▶ _Aim of the exercise_
Below are records; how many of their lines hold the string "analysis"? Reply with nothing but the number.

▶ _Records shown_
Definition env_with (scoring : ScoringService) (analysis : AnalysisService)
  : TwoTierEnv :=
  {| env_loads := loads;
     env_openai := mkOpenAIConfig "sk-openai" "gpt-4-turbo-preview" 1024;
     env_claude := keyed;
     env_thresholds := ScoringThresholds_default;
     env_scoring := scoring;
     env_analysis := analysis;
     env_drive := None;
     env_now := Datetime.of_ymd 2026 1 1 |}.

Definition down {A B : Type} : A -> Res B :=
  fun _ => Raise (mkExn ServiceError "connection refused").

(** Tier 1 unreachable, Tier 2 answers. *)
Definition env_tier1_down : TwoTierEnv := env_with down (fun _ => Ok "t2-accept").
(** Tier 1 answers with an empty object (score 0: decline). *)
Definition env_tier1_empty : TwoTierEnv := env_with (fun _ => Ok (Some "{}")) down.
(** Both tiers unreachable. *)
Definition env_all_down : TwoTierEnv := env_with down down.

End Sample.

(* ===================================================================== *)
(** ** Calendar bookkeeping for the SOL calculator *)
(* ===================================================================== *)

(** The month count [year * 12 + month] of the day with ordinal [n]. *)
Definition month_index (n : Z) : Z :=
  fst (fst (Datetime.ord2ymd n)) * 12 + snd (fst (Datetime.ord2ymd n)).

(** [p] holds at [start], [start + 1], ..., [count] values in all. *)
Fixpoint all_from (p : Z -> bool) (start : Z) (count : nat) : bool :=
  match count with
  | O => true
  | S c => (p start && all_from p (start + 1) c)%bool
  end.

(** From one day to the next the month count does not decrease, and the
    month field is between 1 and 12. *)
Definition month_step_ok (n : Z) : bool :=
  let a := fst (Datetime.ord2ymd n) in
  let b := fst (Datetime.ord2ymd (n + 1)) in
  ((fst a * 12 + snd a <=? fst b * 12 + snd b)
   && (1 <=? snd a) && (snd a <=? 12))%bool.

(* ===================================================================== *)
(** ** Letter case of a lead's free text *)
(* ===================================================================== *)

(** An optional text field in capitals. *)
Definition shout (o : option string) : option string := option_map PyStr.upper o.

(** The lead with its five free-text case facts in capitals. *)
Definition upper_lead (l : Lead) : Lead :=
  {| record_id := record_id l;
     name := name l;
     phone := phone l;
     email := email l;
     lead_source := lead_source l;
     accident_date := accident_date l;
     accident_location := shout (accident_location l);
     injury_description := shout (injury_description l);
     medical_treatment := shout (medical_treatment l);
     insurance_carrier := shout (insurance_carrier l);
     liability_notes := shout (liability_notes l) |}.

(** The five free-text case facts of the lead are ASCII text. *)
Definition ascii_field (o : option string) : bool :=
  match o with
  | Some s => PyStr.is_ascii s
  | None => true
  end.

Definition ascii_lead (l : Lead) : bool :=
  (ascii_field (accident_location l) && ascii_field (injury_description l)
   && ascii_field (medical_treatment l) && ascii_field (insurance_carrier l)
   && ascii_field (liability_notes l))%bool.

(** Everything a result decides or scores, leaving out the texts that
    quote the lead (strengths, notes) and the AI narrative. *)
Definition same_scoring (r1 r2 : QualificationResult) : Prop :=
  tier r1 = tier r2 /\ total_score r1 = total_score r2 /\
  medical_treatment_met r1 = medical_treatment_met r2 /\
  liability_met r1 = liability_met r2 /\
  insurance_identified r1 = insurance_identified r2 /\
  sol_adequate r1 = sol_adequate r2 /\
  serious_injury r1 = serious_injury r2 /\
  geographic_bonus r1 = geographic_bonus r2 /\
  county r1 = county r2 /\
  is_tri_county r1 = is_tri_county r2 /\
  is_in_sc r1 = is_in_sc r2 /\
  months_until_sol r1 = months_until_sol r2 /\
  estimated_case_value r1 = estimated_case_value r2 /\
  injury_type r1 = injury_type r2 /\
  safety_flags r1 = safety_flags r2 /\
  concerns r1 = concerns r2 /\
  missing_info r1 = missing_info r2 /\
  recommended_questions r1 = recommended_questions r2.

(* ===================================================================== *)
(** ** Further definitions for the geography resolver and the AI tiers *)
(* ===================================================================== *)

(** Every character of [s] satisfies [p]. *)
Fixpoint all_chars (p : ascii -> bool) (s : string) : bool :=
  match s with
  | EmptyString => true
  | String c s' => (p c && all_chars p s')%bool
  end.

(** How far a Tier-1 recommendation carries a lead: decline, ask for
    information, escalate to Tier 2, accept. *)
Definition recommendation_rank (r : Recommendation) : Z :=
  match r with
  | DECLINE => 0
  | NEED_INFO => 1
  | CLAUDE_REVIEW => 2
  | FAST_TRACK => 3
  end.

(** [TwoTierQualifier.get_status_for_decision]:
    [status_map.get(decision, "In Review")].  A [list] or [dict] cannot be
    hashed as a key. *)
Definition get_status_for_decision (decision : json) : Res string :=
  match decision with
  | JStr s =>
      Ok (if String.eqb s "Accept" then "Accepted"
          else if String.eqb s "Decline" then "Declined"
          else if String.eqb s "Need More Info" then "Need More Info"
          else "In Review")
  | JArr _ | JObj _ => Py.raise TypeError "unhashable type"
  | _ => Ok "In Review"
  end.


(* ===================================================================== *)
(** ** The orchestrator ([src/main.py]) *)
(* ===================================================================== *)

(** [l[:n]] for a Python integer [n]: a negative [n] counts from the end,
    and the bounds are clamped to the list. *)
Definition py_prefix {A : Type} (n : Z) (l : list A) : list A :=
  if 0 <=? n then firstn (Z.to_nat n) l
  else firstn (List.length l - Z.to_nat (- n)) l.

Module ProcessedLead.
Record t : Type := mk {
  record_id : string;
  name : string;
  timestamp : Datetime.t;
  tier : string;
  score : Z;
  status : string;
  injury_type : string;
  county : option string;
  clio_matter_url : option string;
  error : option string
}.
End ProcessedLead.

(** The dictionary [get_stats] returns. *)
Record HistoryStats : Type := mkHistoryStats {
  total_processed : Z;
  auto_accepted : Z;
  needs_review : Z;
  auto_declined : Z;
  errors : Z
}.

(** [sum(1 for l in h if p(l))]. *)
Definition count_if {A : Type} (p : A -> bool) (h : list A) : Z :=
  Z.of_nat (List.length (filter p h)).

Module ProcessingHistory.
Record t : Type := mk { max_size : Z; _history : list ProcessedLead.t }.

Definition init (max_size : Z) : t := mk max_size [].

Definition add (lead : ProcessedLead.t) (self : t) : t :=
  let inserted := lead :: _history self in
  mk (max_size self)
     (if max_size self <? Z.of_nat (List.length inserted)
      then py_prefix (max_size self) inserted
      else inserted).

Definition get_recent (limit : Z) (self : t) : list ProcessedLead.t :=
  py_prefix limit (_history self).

▶ _Reply_
2